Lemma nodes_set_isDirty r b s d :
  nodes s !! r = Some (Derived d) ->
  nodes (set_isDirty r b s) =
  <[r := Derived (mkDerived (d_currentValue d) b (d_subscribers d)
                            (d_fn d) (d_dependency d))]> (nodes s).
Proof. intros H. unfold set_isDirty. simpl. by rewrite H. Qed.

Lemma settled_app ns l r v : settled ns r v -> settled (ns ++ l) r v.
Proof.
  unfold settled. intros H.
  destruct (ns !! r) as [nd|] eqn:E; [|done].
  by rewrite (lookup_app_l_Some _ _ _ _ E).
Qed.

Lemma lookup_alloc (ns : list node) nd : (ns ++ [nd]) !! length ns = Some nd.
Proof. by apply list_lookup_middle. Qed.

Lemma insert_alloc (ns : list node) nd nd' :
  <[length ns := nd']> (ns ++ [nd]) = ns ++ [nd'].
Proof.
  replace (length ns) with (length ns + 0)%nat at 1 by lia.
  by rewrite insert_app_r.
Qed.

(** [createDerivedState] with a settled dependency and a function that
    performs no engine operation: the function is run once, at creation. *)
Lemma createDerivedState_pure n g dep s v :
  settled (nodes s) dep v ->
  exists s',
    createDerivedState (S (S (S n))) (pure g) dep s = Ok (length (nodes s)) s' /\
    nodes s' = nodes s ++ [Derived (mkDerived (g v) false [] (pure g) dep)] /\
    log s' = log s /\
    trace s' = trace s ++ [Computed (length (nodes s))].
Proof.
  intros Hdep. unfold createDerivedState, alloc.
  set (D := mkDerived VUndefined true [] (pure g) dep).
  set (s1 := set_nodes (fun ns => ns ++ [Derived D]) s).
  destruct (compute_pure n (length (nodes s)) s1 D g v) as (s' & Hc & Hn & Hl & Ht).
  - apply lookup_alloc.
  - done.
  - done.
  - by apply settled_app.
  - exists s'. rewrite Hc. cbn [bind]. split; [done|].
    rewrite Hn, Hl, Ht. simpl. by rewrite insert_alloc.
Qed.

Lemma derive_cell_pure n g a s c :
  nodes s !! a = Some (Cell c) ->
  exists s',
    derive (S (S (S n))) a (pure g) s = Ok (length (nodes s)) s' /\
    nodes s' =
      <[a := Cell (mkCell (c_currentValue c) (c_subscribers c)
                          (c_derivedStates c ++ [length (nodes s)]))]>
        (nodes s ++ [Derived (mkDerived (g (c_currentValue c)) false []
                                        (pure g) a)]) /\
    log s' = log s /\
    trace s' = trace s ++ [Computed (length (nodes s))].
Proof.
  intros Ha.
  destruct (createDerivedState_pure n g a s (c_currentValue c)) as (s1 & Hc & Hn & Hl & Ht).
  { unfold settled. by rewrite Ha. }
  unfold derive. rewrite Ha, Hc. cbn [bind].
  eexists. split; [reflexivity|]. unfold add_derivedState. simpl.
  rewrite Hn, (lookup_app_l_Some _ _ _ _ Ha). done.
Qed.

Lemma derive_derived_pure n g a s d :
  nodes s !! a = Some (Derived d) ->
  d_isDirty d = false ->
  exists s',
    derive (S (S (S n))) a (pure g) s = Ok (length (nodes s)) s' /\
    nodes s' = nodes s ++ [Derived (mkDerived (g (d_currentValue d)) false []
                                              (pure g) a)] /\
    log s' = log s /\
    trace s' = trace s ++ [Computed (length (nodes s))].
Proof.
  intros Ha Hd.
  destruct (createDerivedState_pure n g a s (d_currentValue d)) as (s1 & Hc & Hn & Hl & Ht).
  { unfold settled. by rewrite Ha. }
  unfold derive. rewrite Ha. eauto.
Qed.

...

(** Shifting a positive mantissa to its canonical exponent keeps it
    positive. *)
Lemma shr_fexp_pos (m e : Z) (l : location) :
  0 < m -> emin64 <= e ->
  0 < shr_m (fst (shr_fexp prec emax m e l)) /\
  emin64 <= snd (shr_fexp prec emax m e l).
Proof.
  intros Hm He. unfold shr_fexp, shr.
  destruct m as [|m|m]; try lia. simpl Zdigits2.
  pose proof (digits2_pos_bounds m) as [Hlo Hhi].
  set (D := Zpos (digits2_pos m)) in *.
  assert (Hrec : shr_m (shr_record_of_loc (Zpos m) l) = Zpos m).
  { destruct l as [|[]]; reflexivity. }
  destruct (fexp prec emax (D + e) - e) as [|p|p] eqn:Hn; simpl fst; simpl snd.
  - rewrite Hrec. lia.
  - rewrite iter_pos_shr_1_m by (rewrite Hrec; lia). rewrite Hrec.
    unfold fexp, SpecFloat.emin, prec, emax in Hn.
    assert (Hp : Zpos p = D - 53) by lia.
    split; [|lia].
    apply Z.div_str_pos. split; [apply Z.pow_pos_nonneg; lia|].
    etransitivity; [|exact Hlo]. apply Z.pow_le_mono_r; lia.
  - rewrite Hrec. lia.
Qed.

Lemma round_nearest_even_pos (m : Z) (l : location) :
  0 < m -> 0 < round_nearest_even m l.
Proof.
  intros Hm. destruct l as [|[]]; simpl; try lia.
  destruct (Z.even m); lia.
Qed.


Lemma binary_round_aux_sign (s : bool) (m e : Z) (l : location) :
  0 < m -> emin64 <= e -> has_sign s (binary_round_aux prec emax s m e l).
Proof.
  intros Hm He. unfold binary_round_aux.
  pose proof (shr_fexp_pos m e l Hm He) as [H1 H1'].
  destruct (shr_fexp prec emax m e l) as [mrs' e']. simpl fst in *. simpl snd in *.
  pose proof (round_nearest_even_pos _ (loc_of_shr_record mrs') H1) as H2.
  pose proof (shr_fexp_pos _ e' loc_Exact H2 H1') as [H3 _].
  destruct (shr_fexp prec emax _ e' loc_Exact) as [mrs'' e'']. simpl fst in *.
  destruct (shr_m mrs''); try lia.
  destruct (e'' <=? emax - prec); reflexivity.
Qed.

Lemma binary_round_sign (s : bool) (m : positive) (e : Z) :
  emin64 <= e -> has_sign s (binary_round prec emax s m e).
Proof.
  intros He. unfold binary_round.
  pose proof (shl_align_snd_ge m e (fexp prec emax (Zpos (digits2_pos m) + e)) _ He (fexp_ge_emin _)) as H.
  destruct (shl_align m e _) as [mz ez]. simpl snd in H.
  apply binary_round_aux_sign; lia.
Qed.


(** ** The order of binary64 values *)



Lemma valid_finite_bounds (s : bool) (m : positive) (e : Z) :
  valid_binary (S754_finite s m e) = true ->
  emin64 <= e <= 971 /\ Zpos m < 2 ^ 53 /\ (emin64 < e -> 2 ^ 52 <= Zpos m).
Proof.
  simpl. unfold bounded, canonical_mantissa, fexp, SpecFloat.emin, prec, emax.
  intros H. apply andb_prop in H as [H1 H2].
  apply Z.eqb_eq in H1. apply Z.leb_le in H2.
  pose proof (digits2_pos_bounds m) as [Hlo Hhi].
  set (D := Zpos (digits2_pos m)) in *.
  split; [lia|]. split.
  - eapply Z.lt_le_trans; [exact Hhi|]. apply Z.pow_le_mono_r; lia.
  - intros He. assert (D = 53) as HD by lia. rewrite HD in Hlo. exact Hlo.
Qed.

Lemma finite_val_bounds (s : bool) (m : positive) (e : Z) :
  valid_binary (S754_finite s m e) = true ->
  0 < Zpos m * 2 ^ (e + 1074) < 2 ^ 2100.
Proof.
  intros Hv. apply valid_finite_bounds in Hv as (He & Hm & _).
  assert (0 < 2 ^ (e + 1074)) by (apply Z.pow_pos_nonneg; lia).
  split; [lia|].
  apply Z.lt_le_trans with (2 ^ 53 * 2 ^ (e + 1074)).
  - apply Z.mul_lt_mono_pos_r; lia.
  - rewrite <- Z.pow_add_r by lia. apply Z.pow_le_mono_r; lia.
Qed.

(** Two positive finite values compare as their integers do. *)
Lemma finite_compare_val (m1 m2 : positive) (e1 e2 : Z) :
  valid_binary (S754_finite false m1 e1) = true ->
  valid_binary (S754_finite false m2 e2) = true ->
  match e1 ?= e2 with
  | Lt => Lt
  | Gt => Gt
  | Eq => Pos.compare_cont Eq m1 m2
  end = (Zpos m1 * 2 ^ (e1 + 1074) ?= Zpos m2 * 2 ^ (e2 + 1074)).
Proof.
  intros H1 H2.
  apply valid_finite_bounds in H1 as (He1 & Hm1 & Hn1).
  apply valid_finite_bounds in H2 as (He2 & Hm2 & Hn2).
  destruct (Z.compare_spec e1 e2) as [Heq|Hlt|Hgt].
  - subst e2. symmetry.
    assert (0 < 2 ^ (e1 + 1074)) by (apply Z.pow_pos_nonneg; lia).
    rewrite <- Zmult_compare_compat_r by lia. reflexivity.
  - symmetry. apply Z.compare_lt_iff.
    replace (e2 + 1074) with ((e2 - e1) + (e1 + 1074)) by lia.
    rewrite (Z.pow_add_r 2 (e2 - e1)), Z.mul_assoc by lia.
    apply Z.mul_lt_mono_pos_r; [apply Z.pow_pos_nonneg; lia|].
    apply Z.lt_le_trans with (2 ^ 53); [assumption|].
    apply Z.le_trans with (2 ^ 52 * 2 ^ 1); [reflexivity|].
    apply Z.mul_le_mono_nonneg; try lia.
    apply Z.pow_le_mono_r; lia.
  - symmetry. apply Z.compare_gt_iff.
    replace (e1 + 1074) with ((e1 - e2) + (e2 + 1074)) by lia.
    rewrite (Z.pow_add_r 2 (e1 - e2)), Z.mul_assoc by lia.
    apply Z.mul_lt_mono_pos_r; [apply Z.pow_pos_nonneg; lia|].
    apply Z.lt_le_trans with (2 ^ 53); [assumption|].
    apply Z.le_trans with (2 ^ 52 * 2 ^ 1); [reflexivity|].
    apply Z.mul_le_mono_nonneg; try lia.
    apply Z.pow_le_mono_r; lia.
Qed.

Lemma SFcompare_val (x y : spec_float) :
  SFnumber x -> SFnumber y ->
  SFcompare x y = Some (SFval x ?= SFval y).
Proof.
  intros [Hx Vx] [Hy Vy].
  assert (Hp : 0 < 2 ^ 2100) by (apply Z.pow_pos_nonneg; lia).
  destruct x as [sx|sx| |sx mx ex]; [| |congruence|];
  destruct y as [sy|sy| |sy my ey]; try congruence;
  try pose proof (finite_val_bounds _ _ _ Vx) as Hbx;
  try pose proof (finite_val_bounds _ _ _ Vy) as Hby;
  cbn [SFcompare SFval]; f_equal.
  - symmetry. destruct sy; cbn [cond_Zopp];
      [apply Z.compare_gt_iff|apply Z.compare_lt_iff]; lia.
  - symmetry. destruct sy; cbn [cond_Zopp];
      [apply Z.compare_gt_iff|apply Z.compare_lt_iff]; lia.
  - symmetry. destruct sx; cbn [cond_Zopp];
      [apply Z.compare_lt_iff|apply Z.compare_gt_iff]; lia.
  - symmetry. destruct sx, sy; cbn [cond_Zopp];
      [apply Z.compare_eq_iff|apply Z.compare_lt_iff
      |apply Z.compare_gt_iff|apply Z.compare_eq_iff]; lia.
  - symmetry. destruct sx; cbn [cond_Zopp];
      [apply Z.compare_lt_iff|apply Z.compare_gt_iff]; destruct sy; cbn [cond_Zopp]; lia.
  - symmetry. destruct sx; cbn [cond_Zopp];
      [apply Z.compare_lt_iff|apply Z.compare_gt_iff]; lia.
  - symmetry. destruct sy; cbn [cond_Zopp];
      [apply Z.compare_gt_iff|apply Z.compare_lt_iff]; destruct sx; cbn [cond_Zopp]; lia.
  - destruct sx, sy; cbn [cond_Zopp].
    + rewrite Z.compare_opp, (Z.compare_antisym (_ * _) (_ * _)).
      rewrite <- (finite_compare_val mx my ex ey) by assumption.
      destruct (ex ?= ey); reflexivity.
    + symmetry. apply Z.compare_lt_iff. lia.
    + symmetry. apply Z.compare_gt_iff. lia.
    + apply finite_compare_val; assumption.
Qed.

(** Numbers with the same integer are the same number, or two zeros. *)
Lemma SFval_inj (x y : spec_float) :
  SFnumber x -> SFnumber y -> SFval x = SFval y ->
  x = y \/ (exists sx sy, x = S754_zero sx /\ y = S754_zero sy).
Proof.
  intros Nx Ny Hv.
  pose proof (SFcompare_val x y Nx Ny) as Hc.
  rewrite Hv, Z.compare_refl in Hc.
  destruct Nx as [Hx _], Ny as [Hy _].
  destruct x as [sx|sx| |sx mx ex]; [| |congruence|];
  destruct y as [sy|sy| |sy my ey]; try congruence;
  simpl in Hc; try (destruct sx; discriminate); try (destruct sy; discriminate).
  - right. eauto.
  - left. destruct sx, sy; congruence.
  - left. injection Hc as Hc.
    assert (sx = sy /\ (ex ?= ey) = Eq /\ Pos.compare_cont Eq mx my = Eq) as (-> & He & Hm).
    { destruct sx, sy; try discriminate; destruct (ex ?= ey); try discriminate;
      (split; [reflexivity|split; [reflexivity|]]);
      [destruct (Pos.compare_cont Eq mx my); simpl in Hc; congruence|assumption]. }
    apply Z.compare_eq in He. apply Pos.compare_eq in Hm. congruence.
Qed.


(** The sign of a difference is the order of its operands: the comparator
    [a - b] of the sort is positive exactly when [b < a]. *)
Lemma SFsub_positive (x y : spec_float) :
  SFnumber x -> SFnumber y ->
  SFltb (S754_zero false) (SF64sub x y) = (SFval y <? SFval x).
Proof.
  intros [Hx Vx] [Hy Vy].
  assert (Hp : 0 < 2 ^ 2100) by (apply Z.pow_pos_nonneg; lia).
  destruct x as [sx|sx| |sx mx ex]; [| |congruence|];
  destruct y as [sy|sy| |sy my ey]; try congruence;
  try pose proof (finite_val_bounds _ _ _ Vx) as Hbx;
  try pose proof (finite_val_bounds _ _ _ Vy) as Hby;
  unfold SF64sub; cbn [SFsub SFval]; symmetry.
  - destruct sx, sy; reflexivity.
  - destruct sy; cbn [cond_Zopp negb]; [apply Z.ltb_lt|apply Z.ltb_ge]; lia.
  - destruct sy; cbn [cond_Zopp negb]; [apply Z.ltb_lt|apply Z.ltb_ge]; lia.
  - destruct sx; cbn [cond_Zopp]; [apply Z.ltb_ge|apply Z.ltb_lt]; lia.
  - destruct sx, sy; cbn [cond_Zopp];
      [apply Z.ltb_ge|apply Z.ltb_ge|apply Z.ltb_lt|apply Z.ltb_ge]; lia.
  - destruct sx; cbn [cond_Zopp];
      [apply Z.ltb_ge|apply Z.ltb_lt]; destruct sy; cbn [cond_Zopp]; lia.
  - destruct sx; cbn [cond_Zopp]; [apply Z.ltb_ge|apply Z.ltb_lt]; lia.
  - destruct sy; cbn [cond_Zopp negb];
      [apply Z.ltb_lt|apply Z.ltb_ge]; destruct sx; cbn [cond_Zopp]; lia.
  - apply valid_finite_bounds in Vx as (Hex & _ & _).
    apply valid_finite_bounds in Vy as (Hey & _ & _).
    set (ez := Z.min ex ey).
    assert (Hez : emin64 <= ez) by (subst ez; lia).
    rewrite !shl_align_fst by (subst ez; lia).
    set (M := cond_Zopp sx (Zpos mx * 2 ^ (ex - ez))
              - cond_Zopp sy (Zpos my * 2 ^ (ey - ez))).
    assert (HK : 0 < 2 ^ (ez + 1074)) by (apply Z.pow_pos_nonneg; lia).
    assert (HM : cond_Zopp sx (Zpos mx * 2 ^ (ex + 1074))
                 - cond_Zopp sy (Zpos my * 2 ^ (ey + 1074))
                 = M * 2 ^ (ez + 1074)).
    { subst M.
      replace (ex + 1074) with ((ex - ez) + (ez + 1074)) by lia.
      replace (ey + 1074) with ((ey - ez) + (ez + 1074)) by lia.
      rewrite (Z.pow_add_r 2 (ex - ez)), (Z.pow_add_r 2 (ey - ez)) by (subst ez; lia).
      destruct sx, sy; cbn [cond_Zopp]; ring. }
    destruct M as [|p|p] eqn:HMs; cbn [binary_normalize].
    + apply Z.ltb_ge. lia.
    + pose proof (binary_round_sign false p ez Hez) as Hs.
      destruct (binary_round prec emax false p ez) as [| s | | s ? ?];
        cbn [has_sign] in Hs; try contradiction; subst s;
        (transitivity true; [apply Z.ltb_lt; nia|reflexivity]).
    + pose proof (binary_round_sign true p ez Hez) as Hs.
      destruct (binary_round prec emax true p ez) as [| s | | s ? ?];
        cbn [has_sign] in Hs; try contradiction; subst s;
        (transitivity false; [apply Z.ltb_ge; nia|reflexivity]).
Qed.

...

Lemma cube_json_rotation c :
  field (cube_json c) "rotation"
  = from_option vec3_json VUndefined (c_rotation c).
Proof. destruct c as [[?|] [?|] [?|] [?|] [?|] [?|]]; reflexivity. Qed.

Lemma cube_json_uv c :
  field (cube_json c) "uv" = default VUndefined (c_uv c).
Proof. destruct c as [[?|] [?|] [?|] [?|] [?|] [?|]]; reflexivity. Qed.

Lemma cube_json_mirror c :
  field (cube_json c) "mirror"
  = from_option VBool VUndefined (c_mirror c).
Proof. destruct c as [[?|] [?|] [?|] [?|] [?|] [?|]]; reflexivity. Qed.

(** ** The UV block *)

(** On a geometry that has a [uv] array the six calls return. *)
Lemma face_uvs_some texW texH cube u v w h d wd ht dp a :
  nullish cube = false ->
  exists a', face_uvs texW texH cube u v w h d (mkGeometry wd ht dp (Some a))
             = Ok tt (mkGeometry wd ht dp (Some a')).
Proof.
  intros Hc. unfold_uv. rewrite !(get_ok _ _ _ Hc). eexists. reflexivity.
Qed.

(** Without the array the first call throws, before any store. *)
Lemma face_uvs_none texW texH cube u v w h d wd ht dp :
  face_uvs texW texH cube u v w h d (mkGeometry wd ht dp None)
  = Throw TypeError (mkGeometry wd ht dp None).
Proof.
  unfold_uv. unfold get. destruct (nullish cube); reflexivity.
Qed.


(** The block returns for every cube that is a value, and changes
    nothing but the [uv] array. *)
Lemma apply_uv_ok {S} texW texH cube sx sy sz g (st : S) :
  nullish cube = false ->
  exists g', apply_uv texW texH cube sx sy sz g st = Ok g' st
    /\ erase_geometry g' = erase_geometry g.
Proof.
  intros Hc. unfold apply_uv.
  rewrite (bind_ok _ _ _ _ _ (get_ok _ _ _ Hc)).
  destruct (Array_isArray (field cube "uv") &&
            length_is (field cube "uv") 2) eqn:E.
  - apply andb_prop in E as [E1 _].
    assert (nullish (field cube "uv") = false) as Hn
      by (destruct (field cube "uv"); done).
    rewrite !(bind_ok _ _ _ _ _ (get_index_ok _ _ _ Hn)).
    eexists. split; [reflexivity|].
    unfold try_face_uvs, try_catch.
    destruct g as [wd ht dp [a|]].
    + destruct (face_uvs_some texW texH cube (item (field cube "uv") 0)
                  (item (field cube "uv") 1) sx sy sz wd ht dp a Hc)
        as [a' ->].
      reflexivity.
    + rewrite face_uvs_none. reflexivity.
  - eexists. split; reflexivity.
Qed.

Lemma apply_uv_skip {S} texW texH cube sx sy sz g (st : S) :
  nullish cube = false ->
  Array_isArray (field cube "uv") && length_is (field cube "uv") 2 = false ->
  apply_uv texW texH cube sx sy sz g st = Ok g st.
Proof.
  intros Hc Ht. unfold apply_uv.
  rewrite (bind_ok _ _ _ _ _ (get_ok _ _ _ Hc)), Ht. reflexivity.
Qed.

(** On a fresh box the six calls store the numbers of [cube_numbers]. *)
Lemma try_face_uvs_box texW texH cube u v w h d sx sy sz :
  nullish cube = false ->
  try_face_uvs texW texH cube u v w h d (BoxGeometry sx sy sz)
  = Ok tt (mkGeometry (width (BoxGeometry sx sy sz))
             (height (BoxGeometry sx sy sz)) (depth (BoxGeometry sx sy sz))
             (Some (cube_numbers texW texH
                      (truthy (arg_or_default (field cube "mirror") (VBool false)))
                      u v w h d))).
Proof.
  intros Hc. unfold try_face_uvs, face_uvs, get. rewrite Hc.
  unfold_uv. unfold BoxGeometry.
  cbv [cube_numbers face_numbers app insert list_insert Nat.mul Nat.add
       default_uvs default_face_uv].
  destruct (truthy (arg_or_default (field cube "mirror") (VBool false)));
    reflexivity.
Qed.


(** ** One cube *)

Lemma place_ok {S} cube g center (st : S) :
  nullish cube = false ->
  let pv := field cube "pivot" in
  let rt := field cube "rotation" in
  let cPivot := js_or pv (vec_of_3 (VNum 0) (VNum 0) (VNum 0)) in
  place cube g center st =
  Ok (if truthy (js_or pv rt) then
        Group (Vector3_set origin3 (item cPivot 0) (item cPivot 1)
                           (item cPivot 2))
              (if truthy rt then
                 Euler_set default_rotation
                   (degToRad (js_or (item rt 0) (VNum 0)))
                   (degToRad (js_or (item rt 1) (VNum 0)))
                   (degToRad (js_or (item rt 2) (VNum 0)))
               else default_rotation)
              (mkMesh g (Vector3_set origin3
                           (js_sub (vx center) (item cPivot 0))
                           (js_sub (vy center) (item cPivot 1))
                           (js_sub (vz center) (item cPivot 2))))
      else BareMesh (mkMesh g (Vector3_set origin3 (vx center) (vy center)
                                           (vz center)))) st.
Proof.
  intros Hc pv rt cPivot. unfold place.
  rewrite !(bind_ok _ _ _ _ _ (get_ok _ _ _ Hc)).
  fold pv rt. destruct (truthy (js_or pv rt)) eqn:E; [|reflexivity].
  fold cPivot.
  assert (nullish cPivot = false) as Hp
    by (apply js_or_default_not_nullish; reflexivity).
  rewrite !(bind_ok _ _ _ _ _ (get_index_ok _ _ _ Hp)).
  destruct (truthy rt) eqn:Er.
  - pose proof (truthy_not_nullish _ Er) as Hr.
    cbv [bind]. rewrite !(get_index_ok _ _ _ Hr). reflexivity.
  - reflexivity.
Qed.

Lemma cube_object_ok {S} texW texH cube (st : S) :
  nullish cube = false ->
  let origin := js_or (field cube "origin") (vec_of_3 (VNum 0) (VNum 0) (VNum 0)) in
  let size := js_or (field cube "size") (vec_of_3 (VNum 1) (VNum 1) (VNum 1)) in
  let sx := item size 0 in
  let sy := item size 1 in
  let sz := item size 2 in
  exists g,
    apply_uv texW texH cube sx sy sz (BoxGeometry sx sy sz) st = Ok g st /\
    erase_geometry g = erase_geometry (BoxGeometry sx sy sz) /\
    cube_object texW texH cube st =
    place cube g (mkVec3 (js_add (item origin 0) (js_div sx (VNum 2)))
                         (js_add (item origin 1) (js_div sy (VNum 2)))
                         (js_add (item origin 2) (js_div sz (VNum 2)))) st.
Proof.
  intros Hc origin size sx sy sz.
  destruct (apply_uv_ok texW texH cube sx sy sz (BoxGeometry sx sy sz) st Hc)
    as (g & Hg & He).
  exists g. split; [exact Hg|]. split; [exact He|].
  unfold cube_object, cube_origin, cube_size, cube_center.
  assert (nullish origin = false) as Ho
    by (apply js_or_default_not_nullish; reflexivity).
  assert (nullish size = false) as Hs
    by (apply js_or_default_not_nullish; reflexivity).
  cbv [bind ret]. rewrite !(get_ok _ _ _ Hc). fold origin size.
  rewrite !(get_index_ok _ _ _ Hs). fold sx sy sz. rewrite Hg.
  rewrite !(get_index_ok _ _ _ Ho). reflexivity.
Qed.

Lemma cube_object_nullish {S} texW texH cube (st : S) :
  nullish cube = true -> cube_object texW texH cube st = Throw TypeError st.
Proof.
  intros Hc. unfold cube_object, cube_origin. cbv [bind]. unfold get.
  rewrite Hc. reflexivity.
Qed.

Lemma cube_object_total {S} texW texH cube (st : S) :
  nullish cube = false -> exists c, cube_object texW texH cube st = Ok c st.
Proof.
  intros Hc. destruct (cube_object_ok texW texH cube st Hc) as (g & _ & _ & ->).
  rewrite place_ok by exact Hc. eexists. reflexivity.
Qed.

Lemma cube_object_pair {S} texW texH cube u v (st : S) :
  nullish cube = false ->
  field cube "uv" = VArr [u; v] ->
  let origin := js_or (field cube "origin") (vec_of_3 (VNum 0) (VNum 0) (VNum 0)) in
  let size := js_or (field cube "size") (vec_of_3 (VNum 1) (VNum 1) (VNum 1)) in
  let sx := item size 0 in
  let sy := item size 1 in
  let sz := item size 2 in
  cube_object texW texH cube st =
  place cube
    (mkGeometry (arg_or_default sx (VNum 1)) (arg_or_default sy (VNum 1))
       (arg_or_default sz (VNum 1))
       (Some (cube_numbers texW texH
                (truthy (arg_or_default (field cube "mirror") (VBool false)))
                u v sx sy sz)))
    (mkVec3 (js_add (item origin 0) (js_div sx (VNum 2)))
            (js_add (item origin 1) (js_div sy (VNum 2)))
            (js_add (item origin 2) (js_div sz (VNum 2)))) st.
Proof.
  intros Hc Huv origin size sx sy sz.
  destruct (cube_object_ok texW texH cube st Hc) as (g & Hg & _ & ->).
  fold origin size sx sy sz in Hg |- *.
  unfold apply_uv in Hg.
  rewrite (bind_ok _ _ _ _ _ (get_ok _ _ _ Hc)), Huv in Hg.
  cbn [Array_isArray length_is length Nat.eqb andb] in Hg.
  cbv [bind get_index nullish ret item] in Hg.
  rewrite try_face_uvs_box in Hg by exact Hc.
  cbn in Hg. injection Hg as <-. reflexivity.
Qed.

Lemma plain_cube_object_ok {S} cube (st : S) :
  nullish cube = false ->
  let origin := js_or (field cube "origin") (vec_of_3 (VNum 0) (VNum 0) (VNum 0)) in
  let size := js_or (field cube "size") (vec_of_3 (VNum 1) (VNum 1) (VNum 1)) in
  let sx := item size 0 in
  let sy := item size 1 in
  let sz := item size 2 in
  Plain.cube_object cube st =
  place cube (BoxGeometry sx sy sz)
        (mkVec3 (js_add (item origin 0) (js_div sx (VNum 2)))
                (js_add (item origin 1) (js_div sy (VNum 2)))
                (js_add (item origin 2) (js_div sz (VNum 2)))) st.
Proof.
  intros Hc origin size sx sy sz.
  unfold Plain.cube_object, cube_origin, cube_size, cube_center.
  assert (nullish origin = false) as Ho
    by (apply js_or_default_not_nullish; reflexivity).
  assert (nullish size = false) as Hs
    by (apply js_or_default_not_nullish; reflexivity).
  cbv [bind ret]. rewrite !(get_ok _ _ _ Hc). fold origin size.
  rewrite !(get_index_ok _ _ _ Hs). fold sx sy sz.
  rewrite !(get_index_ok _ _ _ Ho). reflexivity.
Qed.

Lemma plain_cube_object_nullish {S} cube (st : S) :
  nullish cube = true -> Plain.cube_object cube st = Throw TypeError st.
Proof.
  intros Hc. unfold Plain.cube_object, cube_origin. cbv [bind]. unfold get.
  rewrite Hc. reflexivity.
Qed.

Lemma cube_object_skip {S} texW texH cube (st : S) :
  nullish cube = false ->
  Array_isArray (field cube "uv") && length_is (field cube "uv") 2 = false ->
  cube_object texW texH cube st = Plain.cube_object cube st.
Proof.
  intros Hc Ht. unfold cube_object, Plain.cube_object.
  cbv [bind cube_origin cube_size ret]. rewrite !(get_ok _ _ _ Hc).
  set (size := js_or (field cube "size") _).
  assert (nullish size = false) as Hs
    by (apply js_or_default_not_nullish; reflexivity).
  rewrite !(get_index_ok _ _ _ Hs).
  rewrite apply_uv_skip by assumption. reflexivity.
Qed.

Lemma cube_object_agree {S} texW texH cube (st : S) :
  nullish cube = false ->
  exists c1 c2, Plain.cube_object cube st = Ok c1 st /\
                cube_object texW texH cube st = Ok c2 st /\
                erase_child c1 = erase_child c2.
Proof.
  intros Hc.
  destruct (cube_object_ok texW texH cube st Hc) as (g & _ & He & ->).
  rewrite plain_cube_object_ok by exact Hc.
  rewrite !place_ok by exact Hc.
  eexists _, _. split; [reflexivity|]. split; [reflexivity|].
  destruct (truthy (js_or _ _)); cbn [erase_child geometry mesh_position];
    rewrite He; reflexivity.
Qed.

## Problem requirements
How many lines above include the word "that"? Answer with the number alone.

## Task answer
3